What the task asks: In the records below, find the line with "ids_to_json ids = Ok" and the line with "destruct (redact_opt redactor". Print both exactly, along with every line between them, and no other line.

Exercise data:
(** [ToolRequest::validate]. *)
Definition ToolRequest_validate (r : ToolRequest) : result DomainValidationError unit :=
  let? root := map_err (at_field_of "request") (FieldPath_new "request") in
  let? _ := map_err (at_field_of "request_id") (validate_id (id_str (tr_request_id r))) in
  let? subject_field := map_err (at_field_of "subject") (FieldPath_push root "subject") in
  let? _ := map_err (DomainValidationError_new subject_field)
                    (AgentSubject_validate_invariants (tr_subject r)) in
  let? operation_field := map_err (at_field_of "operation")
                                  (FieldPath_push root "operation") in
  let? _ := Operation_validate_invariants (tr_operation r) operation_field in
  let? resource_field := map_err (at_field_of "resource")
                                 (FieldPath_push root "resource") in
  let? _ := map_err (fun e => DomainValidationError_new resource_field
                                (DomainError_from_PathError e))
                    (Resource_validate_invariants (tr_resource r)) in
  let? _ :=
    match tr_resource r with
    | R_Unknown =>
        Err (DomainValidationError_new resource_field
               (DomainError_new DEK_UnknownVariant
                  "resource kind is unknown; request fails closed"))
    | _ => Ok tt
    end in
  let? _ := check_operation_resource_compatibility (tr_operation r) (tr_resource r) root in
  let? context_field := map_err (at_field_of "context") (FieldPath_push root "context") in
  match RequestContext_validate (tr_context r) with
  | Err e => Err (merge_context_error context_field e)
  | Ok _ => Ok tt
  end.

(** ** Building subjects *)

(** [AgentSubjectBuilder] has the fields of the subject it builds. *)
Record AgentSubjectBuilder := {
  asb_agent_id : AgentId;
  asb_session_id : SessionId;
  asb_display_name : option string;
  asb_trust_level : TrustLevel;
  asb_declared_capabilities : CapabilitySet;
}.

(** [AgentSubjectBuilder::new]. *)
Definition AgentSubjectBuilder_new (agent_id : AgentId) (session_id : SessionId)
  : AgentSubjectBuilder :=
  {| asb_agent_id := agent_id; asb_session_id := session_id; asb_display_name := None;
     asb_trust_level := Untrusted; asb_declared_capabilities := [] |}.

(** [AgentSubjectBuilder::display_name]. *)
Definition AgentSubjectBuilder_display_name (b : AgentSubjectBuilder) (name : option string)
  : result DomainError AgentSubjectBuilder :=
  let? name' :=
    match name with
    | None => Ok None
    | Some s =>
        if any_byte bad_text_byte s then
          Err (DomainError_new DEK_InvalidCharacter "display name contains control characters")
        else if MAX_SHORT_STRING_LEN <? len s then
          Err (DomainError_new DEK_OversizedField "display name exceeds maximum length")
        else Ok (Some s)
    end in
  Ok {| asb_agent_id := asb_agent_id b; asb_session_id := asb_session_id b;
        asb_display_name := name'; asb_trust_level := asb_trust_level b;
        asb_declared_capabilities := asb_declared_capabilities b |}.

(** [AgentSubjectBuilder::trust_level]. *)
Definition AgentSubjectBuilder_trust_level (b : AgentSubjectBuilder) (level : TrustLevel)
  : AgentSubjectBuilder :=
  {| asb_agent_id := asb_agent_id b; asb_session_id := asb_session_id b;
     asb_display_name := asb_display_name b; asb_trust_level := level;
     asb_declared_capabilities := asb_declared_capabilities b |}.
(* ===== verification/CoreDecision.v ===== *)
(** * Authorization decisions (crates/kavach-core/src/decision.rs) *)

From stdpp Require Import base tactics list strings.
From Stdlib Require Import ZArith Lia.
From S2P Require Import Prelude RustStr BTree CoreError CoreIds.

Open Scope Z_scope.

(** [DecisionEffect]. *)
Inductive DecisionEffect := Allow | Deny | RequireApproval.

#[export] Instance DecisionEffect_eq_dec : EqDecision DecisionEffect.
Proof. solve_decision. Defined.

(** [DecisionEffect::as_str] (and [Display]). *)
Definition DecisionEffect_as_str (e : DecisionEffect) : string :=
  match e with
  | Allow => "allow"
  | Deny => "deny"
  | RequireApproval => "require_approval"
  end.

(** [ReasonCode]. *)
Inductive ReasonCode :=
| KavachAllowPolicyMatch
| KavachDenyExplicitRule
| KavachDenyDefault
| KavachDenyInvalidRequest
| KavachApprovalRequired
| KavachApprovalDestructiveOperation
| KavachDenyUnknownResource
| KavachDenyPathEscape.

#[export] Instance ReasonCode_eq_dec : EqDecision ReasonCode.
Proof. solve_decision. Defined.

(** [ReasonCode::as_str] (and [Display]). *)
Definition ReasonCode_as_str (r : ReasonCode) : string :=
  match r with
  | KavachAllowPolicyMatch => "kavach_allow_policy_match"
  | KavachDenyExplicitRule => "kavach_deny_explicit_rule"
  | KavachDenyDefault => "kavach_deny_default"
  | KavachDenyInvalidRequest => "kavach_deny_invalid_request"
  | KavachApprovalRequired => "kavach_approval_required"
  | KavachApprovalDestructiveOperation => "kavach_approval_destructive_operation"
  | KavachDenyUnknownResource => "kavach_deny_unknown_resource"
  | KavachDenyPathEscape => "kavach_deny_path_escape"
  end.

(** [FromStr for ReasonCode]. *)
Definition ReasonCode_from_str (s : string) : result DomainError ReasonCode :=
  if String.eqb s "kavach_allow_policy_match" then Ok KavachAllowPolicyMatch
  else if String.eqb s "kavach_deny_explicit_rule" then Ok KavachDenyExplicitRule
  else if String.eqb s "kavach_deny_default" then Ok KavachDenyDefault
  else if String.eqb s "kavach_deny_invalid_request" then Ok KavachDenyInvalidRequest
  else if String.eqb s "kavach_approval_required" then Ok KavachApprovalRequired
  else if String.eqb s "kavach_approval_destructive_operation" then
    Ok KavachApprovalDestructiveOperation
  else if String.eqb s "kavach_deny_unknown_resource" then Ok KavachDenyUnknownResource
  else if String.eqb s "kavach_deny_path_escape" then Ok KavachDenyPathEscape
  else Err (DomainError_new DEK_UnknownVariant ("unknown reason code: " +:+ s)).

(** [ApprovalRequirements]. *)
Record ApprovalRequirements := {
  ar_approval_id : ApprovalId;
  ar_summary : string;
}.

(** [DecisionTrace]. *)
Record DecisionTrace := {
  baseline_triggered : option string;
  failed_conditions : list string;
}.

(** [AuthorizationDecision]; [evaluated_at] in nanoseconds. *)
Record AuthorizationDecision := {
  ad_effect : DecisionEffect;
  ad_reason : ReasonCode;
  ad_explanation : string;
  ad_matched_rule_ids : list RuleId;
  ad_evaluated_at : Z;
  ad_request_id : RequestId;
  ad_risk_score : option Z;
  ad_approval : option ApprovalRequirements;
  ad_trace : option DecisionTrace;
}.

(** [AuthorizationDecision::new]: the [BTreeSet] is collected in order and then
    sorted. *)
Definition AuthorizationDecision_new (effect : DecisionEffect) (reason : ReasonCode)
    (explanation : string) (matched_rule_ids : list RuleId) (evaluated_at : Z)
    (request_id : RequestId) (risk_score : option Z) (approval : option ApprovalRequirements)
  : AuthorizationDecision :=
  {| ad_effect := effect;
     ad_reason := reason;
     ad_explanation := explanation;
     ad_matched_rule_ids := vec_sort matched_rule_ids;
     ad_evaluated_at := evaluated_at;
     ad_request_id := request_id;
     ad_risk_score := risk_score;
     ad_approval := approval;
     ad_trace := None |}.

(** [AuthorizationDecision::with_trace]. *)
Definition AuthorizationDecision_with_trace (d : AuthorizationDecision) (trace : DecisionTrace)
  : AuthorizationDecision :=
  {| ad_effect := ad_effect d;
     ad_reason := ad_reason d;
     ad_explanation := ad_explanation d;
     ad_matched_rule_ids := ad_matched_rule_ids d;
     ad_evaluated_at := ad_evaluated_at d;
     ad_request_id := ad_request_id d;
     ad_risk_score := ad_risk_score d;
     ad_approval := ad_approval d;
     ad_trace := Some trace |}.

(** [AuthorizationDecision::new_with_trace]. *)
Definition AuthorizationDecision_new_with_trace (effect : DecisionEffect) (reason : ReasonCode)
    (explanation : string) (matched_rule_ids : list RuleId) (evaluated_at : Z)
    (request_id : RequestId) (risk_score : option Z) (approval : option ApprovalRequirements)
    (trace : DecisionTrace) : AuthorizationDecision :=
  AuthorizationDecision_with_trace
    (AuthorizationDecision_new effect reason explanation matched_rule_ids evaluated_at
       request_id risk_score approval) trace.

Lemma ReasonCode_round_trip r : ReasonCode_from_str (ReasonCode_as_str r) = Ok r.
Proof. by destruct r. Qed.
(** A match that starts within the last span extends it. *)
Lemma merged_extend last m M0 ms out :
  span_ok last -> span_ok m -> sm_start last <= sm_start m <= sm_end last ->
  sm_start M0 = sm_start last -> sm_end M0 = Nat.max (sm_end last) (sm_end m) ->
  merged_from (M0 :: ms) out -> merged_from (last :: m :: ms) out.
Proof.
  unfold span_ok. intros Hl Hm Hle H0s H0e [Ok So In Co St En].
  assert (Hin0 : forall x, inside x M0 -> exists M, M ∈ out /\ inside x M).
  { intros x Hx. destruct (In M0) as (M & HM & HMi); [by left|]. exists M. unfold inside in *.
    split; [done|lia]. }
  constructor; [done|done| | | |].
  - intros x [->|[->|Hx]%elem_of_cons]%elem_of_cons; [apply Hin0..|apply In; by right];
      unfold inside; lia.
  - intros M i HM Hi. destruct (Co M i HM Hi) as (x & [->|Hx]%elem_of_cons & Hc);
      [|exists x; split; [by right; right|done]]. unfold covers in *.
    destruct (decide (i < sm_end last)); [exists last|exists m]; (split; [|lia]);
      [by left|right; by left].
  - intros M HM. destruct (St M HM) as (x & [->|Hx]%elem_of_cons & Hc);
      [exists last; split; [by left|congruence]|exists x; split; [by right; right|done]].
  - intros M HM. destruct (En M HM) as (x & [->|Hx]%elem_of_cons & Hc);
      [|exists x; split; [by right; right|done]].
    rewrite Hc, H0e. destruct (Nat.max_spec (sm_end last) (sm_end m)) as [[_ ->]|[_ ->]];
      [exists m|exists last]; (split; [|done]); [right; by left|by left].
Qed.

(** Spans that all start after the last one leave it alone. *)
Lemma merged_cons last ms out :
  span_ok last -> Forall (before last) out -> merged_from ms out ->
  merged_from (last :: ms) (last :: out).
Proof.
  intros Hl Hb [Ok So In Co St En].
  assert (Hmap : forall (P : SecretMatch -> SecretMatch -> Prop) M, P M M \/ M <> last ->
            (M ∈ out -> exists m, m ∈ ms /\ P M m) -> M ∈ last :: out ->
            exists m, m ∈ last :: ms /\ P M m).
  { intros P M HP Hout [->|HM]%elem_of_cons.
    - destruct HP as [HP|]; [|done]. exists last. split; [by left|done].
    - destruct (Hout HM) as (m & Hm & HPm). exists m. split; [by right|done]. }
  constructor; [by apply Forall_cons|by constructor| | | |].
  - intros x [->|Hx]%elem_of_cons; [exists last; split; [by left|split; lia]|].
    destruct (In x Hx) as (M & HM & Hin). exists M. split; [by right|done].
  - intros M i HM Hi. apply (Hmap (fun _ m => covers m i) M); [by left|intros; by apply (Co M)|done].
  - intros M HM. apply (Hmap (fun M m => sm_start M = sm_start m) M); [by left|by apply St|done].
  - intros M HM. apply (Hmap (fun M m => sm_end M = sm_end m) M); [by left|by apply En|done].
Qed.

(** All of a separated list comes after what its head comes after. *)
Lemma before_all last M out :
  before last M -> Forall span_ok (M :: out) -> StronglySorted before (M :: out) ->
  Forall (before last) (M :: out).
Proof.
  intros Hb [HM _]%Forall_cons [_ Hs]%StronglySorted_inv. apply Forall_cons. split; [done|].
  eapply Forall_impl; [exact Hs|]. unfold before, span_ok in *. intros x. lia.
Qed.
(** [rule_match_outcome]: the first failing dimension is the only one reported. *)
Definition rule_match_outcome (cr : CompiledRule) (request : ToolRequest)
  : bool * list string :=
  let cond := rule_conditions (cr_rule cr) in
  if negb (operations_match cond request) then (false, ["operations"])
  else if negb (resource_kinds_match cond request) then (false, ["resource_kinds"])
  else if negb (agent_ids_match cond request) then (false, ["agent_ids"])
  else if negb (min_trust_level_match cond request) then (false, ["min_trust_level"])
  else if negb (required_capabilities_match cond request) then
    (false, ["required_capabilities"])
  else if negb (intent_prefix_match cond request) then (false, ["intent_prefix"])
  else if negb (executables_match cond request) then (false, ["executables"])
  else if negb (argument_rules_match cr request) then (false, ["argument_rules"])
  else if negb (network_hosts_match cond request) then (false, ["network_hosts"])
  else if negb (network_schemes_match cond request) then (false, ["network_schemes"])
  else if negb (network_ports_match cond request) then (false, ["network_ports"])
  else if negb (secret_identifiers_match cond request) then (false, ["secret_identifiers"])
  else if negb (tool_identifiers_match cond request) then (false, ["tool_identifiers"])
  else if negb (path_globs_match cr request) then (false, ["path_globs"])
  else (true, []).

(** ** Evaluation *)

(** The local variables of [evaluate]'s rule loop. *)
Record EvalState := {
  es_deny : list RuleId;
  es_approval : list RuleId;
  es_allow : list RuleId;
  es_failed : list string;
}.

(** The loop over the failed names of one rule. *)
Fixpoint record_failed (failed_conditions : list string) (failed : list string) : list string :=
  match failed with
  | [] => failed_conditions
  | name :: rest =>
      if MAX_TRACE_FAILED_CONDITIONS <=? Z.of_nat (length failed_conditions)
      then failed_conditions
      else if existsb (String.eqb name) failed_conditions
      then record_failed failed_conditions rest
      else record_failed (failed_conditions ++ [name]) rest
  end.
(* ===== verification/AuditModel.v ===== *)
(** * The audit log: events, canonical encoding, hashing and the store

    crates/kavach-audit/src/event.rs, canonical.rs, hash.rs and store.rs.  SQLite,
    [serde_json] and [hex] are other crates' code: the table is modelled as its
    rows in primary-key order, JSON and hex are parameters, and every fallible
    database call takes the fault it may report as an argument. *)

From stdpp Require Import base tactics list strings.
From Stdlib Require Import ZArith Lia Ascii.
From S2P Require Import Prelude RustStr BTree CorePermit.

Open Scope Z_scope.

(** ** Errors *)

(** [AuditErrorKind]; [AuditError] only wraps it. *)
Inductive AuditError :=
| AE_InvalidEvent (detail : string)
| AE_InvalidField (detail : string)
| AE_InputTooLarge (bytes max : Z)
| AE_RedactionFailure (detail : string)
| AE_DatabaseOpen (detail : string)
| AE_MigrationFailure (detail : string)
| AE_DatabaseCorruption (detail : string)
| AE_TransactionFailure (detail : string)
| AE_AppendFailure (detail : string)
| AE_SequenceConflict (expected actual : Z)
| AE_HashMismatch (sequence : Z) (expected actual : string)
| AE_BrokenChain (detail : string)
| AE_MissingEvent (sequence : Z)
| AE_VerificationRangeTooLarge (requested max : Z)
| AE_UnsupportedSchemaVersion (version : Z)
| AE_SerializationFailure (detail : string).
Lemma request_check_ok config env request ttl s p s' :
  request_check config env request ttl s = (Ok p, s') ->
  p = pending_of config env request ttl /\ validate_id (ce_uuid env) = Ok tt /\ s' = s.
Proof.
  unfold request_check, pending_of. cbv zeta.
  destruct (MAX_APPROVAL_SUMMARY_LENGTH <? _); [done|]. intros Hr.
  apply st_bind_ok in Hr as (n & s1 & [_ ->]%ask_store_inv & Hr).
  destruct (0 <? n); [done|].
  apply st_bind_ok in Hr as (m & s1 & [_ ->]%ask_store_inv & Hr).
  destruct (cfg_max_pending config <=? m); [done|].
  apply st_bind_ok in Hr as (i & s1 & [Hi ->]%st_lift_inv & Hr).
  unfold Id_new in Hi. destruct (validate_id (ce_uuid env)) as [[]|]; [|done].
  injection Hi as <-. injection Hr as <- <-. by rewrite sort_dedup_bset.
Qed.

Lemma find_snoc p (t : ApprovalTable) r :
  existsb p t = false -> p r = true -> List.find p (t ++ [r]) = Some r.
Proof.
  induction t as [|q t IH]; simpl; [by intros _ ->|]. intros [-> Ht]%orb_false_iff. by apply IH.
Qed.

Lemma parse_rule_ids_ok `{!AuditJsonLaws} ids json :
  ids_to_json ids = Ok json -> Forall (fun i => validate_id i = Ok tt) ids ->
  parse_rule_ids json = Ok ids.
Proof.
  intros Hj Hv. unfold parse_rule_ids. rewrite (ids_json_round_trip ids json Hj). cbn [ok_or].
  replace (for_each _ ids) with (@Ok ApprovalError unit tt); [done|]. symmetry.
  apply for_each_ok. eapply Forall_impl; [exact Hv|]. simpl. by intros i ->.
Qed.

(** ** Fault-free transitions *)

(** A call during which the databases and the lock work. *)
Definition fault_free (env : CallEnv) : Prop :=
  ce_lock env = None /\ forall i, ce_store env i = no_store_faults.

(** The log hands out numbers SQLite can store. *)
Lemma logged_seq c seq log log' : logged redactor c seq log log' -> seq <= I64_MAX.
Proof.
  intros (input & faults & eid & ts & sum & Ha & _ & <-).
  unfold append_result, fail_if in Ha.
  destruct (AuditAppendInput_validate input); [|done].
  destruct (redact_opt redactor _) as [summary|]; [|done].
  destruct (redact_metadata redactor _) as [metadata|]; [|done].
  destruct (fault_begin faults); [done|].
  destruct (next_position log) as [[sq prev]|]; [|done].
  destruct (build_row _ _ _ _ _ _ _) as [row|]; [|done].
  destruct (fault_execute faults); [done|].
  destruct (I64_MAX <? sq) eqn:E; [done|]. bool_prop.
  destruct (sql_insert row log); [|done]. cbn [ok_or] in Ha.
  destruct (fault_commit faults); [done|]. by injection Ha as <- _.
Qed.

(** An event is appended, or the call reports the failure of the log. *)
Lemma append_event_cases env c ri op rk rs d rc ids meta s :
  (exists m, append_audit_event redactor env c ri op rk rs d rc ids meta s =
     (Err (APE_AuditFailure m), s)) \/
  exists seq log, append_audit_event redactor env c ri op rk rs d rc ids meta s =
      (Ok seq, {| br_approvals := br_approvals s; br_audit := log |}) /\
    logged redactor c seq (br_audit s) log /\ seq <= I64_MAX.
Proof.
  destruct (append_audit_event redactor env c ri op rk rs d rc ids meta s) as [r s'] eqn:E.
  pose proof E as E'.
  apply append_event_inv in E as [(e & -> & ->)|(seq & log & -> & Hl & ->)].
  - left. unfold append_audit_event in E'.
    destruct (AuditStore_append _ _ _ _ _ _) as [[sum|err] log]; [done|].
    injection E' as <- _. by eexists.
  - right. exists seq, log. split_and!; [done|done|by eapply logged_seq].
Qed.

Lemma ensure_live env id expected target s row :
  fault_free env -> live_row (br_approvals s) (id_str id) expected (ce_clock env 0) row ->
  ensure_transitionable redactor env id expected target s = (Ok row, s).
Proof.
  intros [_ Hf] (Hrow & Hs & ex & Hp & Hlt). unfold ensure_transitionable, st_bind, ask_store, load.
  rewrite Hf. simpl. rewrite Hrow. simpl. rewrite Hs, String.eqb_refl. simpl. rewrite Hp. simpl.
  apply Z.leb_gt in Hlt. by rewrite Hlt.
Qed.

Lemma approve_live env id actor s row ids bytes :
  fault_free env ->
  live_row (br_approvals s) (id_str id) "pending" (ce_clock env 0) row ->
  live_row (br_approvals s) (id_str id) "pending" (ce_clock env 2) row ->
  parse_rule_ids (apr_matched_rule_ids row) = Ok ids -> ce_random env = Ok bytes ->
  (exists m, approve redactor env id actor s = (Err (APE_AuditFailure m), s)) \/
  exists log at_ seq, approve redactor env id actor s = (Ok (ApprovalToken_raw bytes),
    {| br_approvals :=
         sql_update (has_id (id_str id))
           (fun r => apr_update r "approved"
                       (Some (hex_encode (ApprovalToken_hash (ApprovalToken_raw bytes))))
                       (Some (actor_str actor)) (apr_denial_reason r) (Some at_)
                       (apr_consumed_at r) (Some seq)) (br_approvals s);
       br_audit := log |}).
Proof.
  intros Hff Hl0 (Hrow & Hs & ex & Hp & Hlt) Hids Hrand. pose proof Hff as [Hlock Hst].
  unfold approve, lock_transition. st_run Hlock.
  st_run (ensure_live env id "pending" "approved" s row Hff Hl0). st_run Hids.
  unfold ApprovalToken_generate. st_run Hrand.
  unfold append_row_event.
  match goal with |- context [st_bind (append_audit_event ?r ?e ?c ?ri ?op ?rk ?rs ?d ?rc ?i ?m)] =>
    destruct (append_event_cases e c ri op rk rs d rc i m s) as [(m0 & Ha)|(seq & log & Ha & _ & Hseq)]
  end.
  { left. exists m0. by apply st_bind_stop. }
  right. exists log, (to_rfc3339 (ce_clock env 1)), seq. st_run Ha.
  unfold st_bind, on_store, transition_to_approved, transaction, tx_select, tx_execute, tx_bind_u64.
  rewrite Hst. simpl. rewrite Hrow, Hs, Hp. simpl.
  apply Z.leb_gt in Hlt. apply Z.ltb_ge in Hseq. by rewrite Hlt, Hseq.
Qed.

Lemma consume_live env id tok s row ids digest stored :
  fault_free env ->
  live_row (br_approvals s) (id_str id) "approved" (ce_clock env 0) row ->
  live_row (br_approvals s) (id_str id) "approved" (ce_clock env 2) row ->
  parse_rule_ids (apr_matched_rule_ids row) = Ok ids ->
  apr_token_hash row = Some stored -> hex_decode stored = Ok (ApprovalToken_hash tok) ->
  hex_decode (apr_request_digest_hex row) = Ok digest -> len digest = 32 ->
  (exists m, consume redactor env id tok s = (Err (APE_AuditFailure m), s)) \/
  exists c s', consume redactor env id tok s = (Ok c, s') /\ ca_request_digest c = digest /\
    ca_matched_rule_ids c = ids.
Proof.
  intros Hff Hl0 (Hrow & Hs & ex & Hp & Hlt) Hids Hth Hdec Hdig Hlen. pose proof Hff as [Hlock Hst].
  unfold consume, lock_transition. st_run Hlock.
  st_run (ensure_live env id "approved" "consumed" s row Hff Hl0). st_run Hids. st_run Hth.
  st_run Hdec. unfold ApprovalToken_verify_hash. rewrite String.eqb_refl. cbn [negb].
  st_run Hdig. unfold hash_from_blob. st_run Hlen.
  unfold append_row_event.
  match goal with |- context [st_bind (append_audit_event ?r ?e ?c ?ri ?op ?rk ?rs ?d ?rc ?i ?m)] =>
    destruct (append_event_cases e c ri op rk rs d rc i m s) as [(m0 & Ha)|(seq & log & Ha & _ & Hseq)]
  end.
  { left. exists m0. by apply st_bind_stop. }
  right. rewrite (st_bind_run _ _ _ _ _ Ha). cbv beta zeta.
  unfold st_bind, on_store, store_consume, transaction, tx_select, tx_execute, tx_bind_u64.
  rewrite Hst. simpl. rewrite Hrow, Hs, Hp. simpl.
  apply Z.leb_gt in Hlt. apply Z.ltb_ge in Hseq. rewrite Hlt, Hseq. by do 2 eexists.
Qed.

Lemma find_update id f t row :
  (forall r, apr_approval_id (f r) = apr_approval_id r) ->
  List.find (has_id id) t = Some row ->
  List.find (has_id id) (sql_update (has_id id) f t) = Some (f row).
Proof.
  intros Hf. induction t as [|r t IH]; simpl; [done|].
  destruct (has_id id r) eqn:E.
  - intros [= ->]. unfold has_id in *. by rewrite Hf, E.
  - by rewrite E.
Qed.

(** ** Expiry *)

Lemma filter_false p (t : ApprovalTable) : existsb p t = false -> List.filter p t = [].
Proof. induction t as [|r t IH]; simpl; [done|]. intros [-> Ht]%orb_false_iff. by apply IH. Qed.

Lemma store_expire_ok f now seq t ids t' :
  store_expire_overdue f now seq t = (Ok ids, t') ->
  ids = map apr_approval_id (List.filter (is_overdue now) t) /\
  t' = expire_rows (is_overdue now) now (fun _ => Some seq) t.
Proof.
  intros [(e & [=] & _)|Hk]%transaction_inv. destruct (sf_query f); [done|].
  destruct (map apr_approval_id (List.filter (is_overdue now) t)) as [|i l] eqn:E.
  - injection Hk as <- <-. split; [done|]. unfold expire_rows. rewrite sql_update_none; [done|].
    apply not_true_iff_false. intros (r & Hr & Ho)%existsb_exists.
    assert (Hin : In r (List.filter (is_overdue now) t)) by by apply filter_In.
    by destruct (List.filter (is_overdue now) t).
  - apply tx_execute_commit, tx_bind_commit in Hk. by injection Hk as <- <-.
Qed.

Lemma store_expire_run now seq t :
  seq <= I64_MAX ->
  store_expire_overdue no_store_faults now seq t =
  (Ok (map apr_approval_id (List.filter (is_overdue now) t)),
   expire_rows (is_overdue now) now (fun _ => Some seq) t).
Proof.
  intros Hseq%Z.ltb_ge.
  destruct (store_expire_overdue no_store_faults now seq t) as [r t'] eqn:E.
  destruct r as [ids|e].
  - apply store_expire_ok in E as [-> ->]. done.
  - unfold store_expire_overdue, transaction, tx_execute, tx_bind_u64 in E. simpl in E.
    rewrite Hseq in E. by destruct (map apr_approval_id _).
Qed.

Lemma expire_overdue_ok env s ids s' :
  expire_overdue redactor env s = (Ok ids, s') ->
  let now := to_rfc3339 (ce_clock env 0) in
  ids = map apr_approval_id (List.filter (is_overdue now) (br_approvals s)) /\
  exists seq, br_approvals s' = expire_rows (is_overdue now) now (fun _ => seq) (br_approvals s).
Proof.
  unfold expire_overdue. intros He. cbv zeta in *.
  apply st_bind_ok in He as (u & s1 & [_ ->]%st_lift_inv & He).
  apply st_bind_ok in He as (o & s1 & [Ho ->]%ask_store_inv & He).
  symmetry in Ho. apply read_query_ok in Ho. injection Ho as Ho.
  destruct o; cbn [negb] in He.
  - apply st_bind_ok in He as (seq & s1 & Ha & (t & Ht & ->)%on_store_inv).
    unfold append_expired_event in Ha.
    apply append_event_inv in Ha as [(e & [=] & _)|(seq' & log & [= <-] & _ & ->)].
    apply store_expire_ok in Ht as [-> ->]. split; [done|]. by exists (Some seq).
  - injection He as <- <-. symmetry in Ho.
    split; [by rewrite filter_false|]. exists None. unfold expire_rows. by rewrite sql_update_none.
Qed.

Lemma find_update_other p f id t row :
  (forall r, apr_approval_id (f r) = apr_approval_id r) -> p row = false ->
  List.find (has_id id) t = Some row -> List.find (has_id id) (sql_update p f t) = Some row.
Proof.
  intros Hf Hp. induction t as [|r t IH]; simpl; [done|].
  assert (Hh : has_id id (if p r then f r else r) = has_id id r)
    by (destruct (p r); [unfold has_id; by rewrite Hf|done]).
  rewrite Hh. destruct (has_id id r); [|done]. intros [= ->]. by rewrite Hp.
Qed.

Result of this task:
  ids_to_json ids = Ok json -> Forall (fun i => validate_id i = Ok tt) ids ->
  parse_rule_ids json = Ok ids.
Proof.
  intros Hj Hv. unfold parse_rule_ids. rewrite (ids_json_round_trip ids json Hj). cbn [ok_or].
  replace (for_each _ ids) with (@Ok ApprovalError unit tt); [done|]. symmetry.
  apply for_each_ok. eapply Forall_impl; [exact Hv|]. simpl. by intros i ->.
Qed.

(** ** Fault-free transitions *)

(** A call during which the databases and the lock work. *)
Definition fault_free (env : CallEnv) : Prop :=
  ce_lock env = None /\ forall i, ce_store env i = no_store_faults.

(** The log hands out numbers SQLite can store. *)
Lemma logged_seq c seq log log' : logged redactor c seq log log' -> seq <= I64_MAX.
Proof.
  intros (input & faults & eid & ts & sum & Ha & _ & <-).
  unfold append_result, fail_if in Ha.
  destruct (AuditAppendInput_validate input); [|done].
  destruct (redact_opt redactor _) as [summary|]; [|done].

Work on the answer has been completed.